§ **TASK OBJECTIVE**
For the material below, return exactly the lines starting at the line containing "env_Repo_Config : nat" and ending at the line containing "match k a st1 with", both ends included, and no others.

BEGIN

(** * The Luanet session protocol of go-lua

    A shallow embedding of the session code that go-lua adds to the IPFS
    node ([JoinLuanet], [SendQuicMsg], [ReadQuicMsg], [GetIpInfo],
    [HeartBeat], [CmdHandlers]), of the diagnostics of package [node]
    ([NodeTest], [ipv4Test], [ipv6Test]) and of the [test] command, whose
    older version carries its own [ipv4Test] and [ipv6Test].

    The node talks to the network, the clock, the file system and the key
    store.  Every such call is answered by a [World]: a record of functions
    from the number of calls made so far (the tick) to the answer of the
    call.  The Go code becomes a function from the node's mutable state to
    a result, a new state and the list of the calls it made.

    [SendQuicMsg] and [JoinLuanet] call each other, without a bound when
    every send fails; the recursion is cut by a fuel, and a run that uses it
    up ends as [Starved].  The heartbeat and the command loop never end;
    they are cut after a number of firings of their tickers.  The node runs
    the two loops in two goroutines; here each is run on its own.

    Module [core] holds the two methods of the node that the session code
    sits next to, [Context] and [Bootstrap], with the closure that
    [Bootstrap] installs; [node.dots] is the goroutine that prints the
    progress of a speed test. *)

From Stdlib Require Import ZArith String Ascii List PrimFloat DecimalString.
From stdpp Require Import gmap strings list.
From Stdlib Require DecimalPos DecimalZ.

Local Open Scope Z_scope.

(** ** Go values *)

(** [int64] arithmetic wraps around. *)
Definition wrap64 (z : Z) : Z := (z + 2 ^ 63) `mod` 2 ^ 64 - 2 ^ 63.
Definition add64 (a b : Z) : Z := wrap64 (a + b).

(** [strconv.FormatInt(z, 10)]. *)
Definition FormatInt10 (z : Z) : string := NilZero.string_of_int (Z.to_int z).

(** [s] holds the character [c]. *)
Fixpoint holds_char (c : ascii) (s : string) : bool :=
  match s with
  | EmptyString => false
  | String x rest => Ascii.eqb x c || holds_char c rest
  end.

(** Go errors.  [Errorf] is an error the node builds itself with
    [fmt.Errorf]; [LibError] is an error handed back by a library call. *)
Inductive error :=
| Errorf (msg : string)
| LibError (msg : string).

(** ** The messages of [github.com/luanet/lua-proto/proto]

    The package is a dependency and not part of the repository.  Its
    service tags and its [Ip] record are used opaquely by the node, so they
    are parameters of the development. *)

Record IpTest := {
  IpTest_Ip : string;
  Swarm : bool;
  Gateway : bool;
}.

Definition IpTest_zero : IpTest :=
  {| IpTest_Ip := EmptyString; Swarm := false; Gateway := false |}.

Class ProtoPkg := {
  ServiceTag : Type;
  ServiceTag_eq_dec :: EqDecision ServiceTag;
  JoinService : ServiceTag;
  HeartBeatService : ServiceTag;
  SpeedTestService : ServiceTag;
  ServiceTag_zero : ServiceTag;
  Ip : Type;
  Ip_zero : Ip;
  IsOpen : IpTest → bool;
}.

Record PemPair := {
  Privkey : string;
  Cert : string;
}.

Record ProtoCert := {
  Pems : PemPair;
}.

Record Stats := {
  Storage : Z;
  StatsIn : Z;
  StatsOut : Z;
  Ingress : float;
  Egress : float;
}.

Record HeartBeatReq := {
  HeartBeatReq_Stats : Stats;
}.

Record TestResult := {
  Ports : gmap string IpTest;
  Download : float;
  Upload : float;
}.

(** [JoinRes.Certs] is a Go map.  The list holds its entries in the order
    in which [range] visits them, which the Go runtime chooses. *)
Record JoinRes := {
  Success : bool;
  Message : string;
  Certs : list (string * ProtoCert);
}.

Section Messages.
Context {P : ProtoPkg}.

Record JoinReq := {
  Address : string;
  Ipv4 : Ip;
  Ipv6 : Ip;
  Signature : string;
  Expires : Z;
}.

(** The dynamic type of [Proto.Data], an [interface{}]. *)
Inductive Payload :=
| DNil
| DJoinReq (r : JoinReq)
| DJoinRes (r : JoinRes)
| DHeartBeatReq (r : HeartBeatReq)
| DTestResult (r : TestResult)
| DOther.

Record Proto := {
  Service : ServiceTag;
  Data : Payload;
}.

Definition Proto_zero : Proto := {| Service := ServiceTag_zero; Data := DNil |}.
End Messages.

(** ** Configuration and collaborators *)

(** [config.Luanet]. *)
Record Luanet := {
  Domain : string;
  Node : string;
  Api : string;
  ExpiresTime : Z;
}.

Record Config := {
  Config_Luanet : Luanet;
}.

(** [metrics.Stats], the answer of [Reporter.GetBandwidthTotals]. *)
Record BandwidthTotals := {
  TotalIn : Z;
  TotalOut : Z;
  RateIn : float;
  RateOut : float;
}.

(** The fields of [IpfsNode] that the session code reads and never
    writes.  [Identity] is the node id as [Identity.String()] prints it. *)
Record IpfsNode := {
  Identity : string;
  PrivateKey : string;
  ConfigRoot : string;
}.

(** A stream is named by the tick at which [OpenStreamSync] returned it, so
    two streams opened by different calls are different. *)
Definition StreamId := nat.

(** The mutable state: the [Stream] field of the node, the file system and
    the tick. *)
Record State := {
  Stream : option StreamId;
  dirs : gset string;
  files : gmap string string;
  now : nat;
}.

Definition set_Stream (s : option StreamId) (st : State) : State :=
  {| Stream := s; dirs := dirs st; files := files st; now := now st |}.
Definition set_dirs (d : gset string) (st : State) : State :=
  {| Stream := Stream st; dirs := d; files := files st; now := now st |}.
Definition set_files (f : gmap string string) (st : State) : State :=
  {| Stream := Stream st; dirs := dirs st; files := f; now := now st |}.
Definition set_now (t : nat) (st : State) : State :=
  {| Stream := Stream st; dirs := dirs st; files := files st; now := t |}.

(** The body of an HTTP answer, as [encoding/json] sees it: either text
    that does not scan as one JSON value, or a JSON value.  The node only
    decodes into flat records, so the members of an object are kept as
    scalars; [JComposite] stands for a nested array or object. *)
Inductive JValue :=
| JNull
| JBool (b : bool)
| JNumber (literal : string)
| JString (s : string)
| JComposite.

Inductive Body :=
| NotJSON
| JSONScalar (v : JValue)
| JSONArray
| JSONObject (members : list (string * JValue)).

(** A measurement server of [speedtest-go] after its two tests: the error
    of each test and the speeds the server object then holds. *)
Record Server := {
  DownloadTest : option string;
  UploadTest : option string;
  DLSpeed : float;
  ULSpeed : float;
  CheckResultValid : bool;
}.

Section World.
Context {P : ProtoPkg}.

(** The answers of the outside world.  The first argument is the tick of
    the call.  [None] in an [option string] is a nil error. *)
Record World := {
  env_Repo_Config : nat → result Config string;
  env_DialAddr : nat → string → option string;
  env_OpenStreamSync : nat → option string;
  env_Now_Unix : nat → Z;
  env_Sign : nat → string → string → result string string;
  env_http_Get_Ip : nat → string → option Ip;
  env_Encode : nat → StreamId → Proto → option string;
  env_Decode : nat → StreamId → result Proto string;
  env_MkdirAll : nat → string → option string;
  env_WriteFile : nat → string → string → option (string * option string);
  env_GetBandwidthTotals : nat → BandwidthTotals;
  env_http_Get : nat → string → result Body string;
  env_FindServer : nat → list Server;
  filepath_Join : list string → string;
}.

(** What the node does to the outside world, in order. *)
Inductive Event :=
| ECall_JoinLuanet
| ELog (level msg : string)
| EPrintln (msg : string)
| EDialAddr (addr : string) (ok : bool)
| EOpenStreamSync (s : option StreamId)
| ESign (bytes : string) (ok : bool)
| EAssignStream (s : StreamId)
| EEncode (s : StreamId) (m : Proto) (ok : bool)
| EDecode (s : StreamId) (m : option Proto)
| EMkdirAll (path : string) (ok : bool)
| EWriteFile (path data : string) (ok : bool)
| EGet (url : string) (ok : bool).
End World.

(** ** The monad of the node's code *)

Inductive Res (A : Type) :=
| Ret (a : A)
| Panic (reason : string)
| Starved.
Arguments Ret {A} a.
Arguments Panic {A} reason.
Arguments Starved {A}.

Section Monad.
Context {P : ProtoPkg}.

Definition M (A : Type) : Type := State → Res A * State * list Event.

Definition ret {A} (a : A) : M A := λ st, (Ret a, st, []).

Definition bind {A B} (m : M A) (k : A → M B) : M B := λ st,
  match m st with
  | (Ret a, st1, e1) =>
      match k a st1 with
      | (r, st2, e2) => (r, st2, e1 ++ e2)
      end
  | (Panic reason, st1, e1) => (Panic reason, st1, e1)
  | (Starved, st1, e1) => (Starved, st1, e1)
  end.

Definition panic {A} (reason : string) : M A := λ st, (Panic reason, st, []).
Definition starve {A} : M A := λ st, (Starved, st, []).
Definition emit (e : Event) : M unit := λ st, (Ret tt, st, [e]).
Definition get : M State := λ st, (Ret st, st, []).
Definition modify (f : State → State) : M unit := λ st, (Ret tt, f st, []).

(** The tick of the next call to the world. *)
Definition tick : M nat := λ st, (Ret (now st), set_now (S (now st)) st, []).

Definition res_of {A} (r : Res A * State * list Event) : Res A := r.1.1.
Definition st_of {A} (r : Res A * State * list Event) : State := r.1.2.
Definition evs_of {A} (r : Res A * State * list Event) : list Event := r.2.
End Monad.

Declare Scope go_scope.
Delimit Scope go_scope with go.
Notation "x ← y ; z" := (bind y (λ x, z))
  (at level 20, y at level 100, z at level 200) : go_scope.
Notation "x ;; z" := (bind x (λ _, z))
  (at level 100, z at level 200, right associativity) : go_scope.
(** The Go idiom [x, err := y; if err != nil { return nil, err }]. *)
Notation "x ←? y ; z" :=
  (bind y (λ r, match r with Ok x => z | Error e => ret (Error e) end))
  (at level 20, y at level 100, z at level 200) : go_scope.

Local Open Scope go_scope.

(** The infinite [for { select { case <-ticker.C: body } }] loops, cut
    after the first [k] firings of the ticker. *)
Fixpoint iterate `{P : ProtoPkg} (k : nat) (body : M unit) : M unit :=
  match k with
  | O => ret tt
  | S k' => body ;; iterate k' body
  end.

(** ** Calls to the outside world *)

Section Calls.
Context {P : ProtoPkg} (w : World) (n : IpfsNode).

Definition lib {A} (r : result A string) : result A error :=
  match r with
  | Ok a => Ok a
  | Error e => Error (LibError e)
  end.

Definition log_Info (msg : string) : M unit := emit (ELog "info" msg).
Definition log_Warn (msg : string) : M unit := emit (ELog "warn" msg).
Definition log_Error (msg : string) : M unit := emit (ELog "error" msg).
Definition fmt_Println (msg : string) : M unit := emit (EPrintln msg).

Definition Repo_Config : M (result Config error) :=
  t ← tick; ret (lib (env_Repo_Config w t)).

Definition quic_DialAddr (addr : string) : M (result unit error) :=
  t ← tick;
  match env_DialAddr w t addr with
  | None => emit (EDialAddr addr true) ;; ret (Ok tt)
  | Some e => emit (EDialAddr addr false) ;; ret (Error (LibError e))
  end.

END

§ **THE ANSWER**
  env_Repo_Config : nat → result Config string;
  env_DialAddr : nat → string → option string;
  env_OpenStreamSync : nat → option string;
  env_Now_Unix : nat → Z;
  env_Sign : nat → string → string → result string string;
  env_http_Get_Ip : nat → string → option Ip;
  env_Encode : nat → StreamId → Proto → option string;
  env_Decode : nat → StreamId → result Proto string;
  env_MkdirAll : nat → string → option string;
  env_WriteFile : nat → string → string → option (string * option string);
  env_GetBandwidthTotals : nat → BandwidthTotals;
  env_http_Get : nat → string → result Body string;
  env_FindServer : nat → list Server;
  filepath_Join : list string → string;
}.

(** What the node does to the outside world, in order. *)
Inductive Event :=
| ECall_JoinLuanet
| ELog (level msg : string)
| EPrintln (msg : string)
| EDialAddr (addr : string) (ok : bool)
| EOpenStreamSync (s : option StreamId)
| ESign (bytes : string) (ok : bool)
| EAssignStream (s : StreamId)
| EEncode (s : StreamId) (m : Proto) (ok : bool)
| EDecode (s : StreamId) (m : option Proto)
| EMkdirAll (path : string) (ok : bool)
| EWriteFile (path data : string) (ok : bool)
| EGet (url : string) (ok : bool).
End World.

(** ** The monad of the node's code *)

Inductive Res (A : Type) :=
| Ret (a : A)
| Panic (reason : string)
| Starved.
Arguments Ret {A} a.
Arguments Panic {A} reason.
Arguments Starved {A}.

Section Monad.
Context {P : ProtoPkg}.

Definition M (A : Type) : Type := State → Res A * State * list Event.

Definition ret {A} (a : A) : M A := λ st, (Ret a, st, []).

Definition bind {A B} (m : M A) (k : A → M B) : M B := λ st,
  match m st with
  | (Ret a, st1, e1) =>
      match k a st1 with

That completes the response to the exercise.